Data to process: Begin

(* ===== verification/UserMain.v ===== *)
(** * The small user programs

    user/init.c, cat.c, wc.c, grep.c, echo.c, ls.c, rm.c, mkdir.c, ln.c, kill.c, zombie.c,
    forktest.c and stressfs.c, and [stat] of user/ulib.c, as trees of system calls (Sys.v).
    [argv] is the list of the arguments, the name of the program first. *)

From Stdlib Require Import ZArith Lia.
From stdpp Require Import base list strings numbers.
From ITree Require Import ITree.
From S2P Require Import Prelude Kernel Sysfile UPrintf Digits Fs Ulib Sh Grep UserProgs Sys.

(** A line of text. *)
Definition line (s : string) : list Z := bytes s ++ [10].
Definition str (s : list Z) : varg := VStr (Some s).

(** [start] of user/ulib.c: what runs a [main] that returns. *)
Definition start_main (main : prog Z) : prog void := main ;! exit 0.

(** ** user/init.c *)

Definition console : list Z := bytes "console".

(** The inner [for(;;)]: until the shell [pid] has been waited for. *)
Definition init_wait_body (pid : Z) : prog (unit + unit) :=
  let! wpid := sys Swait in
  if wpid =? pid then Ret (inr tt)
  else if wpid <? 0 then printf (line "init: wait returned an error") [] ;! exit 1
  else Ret (inl tt).
Definition init_wait (pid : Z) : prog unit := ITree.iter (fun _ : unit => init_wait_body pid) tt.

Definition init_body : prog (unit + void) :=
  printf (line "init: starting sh") [] ;!
  let! pid := sys Sfork in
  if pid <? 0 then printf (line "init: fork failed") [] ;! exit 1
  else if pid =? 0 then
    sys (Sexec (bytes "sh") [bytes "sh"]) ;!
    printf (line "init: exec sh failed") [] ;!
    exit 1
  else init_wait pid ;! Ret (inl tt).
Definition init_loop : prog void := ITree.iter (fun _ : unit => init_body) tt.

Definition init_main : prog void :=
  let! fd := sys (Sopen console O_RDWR) in
  (if fd <? 0 then
     sys (Smknod console CONSOLE 0) ;!
     sys (Sopen console O_RDWR) ;!
     Ret tt
   else Ret tt) ;!
  sys (Sdup 0) ;!
  sys (Sdup 0) ;!
  init_loop.

(** ** user/kill.c, ln.c, mkdir.c, rm.c, zombie.c, echo.c *)

Definition kill_main (argv : list (list Z)) : prog void :=
  if Z.of_nat (length argv) <? 2 then fprintf 2 (line "usage: kill pid...") [] ;! exit 1
  else
    for_each (tail argv) (fun a => sys (Skill (atoi a)) ;! Ret tt) ;!
    exit 0.

Definition ln_main (argv : list (list Z)) : prog void :=
  match argv with
  | [_; old; new] =>
    let! r := sys (Slink old new) in
    (if r <? 0 then fprintf 2 (line "link %s %s: failed") [str old; str new] else Ret tt) ;!
    exit 0
  | _ => fprintf 2 (line "Usage: ln old new") [] ;! exit 1
  end.

Definition mkdir_main (argv : list (list Z)) : prog void :=
  if Z.of_nat (length argv) <? 2 then fprintf 2 (line "Usage: mkdir files...") [] ;! exit 1
  else
    for_while (tail argv) (fun a =>
      let! r := sys (Smkdir a) in
      if r <? 0 then fprintf 2 (line "mkdir: %s failed to create") [str a] ;! Ret false else Ret true) ;!
    exit 0.

Definition rm_main (argv : list (list Z)) : prog void :=
  if Z.of_nat (length argv) <? 2 then fprintf 2 (line "Usage: rm files...") [] ;! exit 1
  else
    for_while (tail argv) (fun a =>
      let! r := sys (Sunlink a) in
      if r <? 0 then fprintf 2 (line "rm: %s failed to delete") [str a] ;! Ret false else Ret true) ;!
    exit 0.

Definition zombie_main : prog void :=
  let! pid := sys Sfork in
  (if 0 <? pid then sys (Ssleep 5) ;! Ret tt else Ret tt) ;!
  exit 0.

Fixpoint echo_args (args : list (list Z)) : prog unit :=
  match args with
  | [] => Ret tt
  | a :: args' =>
    sys (Swrite 1 a) ;!
    sys (Swrite 1 (match args' with [] => [10] | _ => [32] end)) ;!
    echo_args args'
  end.
Definition echo_main (argv : list (list Z)) : prog void := echo_args (tail argv) ;! exit 0.

(** ** user/cat.c *)

Definition cat_fd (fd : Z) : prog unit :=
  ITree.iter (fun _ : unit =>
    let! '(n, buf) := sys (Sread fd 512) in
    if 0 <? n then
      let! w := sys (Swrite 1 buf) in
      if negb (w =? n) then fprintf 2 (line "cat: write error") [] ;! exit 1 else Ret (inl tt)
    else if n <? 0 then fprintf 2 (line "cat: read error") [] ;! exit 1
    else Ret (inr tt)) tt.

Definition cat_main (argv : list (list Z)) : prog void :=
  if Z.of_nat (length argv) <=? 1 then cat_fd 0 ;! exit 0
  else
    for_each (tail argv) (fun path =>
      let! fd := sys (Sopen path O_RDONLY) in
      if fd <? 0 then fprintf 2 (line "cat: cannot open %s") [str path] ;! exit 1
      else cat_fd fd ;! sys (Sclose fd) ;! Ret tt) ;!
    exit 0.

(** ** user/wc.c *)

Definition wc_fd (fd : Z) (name : list Z) : prog unit :=
  let! s := ITree.iter (fun s : counts =>
    let! '(n, buf) := sys (Sread fd 512) in
    if 0 <? n then Ret (inl (foldl wc_byte s buf))
    else if n <? 0 then printf (line "wc: read error") [] ;! exit 1
    else Ret (inr s)) (Counts 0 0 0 false) in
  printf (line "%d %d %d %s") [VInt (wc_l s); VInt (wc_w s); VInt (wc_c s); str name].

Definition wc_main (argv : list (list Z)) : prog void :=
  if Z.of_nat (length argv) <=? 1 then wc_fd 0 [] ;! exit 0
  else
    for_each (tail argv) (fun path =>
      let! fd := sys (Sopen path O_RDONLY) in
      if fd <? 0 then printf (line "wc: cannot open %s") [str path] ;! exit 1
      else wc_fd fd path ;! sys (Sclose fd) ;! Ret tt) ;!
    exit 0.

(** ** user/grep.c *)

(** The inner loop: the lines of the buffer; the result is what is left of it. *)
Fixpoint grep_buf (fuel : nat) (pattern s : list Z) : prog (list Z) :=
  match fuel with
  | O => Ret s
  | S fuel' =>
    match split_line s with
    | None => Ret s
    | Some (p, rest) =>
      (if grep_match pattern p then sys (Swrite 1 (p ++ [NEWLINE])) ;! Ret tt else Ret tt) ;!
      grep_buf fuel' pattern rest
    end
  end.

Definition grep_fd (pattern : list Z) (fd : Z) : prog unit :=
  ITree.iter (fun held : list Z =>
    let! '(n, got) := sys (Sread fd (Z.of_nat (BUFSIZE - length held - 1))) in
    if 0 <? n then
      let buf := held ++ got in
      let! more := grep_buf (length buf) pattern buf in
      Ret (inl more)
    else Ret (inr tt)) [].

Definition grep_main (argv : list (list Z)) : prog void :=
  match argv with
  | _ :: pattern :: [] => grep_fd pattern 0 ;! exit 0
  | _ :: pattern :: files =>
    for_each files (fun path =>
      let! fd := sys (Sopen path O_RDONLY) in
      if fd <? 0 then printf (line "grep: cannot open %s") [str path] ;! exit 1
      else grep_fd pattern fd ;! sys (Sclose fd) ;! Ret tt) ;!
    exit 0
  | _ => fprintf 2 (line "usage: grep pattern [file ...]") [] ;! exit 1
  end.

(** ** [stat] of user/ulib.c and user/ls.c *)

Definition ustat (n : list Z) : prog (option stat) :=
  let! fd := sys (Sopen n O_RDONLY) in
  if fd <? 0 then Ret None
  else
    let! r := sys (Sfstat fd) in
    sys (Sclose fd) ;!
    Ret r.

(** One line; [st.size] is cast to [int]. *)
Definition ls_line (name : list Z) (st : stat) : prog unit :=
  printf (line "%s %d %d %d") [str (fmtname name); VInt (st_type st); VInt (st_ino st); VInt (i32 (st_size st))].

(** The loop over the entries of a directory. *)
Definition ls_dir (fd : Z) (path : list Z) : prog unit :=
  ITree.iter (fun _ : unit =>
    let! '(n, de) := sys (Sread fd DIRENT) in
    if n =? DIRENT then
      if de_inum de =? 0 then Ret (inl tt)
      else
        let buf := path ++ [47] ++ cstr (de_name de) in
        let! o := ustat buf in
        match o with
        | None => printf (line "ls: cannot stat %s") [str buf] ;! Ret (inl tt)
        | Some st => ls_line buf st ;! Ret (inl tt)
        end
    else Ret (inr tt)) tt.

Definition ls (path : list Z) : prog unit :=
  let! fd := sys (Sopen path O_RDONLY) in
  if fd <? 0 then fprintf 2 (line "ls: cannot open %s") [str path]
  else
    let! o := sys (Sfstat fd) in
    match o with
    | None => fprintf 2 (line "ls: cannot stat %s") [str path] ;! sys (Sclose fd) ;! Ret tt
    | Some st =>
      (if (st_type st =? T_DEVICE) || (st_type st =? T_FILE) then ls_line path st
       else if st_type st =? T_DIR then
         if 512 <? Z.of_nat (length path) + 1 + DIRSIZ + 1 then printf (line "ls: path too long") []
         else ls_dir fd path
       else Ret tt) ;!
      sys (Sclose fd) ;!
      Ret tt
    end.

Definition ls_main (argv : list (list Z)) : prog void :=
  (if Z.of_nat (length argv) <? 2 then ls (bytes ".") else for_each (tail argv) ls) ;!
  exit 0.

(** ** user/forktest.c *)

Definition print (s : list Z) : prog unit := sys (Swrite 1 s) ;! Ret tt.
Definition FORKTEST_N : nat := 1000.

(** The first loop, from [n] with [k] turns to go: the value of [n] after it. *)
Fixpoint forktest_forks (k : nat) (n : Z) : prog Z :=
  match k with
  | O => Ret n
  | S k' =>
    let! pid := sys Sfork in
    if pid <? 0 then Ret n
    else if pid =? 0 then exit 0
    else forktest_forks k' (n + 1)
  end.

Fixpoint forktest_waits (n : nat) : prog unit :=
  match n with
  | O => Ret tt
  | S n' =>
    let! pid := sys Swait in
    if pid <? 0 then print (line "wait stopped early") ;! exit 1 else forktest_waits n'
  end.

Definition forktest : prog unit :=
  print (line "fork test") ;!
  let! n := forktest_forks FORKTEST_N 0 in
  if n =? Z.of_nat FORKTEST_N then print (line "fork claimed to work N times!") ;! exit 1
  else
    forktest_waits (Z.to_nat n) ;!
    let! pid := sys Swait in
    if negb (pid =? -1) then print (line "wait got too many") ;! exit 1
    else print (line "fork test OK").

Definition forktest_main : prog void := forktest ;! exit 0.

(** ** user/stressfs.c *)

(** The value of [i] after the loop that forks: the parent leaves it, the child goes on. *)
Fixpoint stress_forks (k : nat) (i : Z) : prog Z :=
  match k with
  | O => Ret i
  | S k' =>
    let! pid := sys Sfork in
    if 0 <? pid then Ret i else stress_forks k' (i + 1)
  end.

Definition stressfs_main : prog void :=
  printf (line "stressfs starting") [] ;!
  let data := replicate 512 97 in
  let! i := stress_forks 4 0 in
  printf (line "write %d") [VInt i] ;!
  let path := bytes "stressfs" ++ [48 + i] in
  let! fd := sys (Sopen path (Z.lor O_CREATE O_RDWR)) in
  for_each (seq 0 20) (fun _ => sys (Swrite fd data) ;! Ret tt) ;!
  sys (Sclose fd) ;!
  printf (line "read") [] ;!
  let! fd := sys (Sopen path O_RDONLY) in
  for_each (seq 0 20) (fun _ => sys (Sread fd 512) ;! Ret tt) ;!
  sys (Sclose fd) ;!
  sys Swait ;!
  exit 0.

Data to process: End

#### [Action item]
Where a line contains the word "Swait", copy that line from the listing above.

#### [Exercise output]
  let! wpid := sys Swait in
    let! pid := sys Swait in
    let! pid := sys Swait in
  sys Swait ;!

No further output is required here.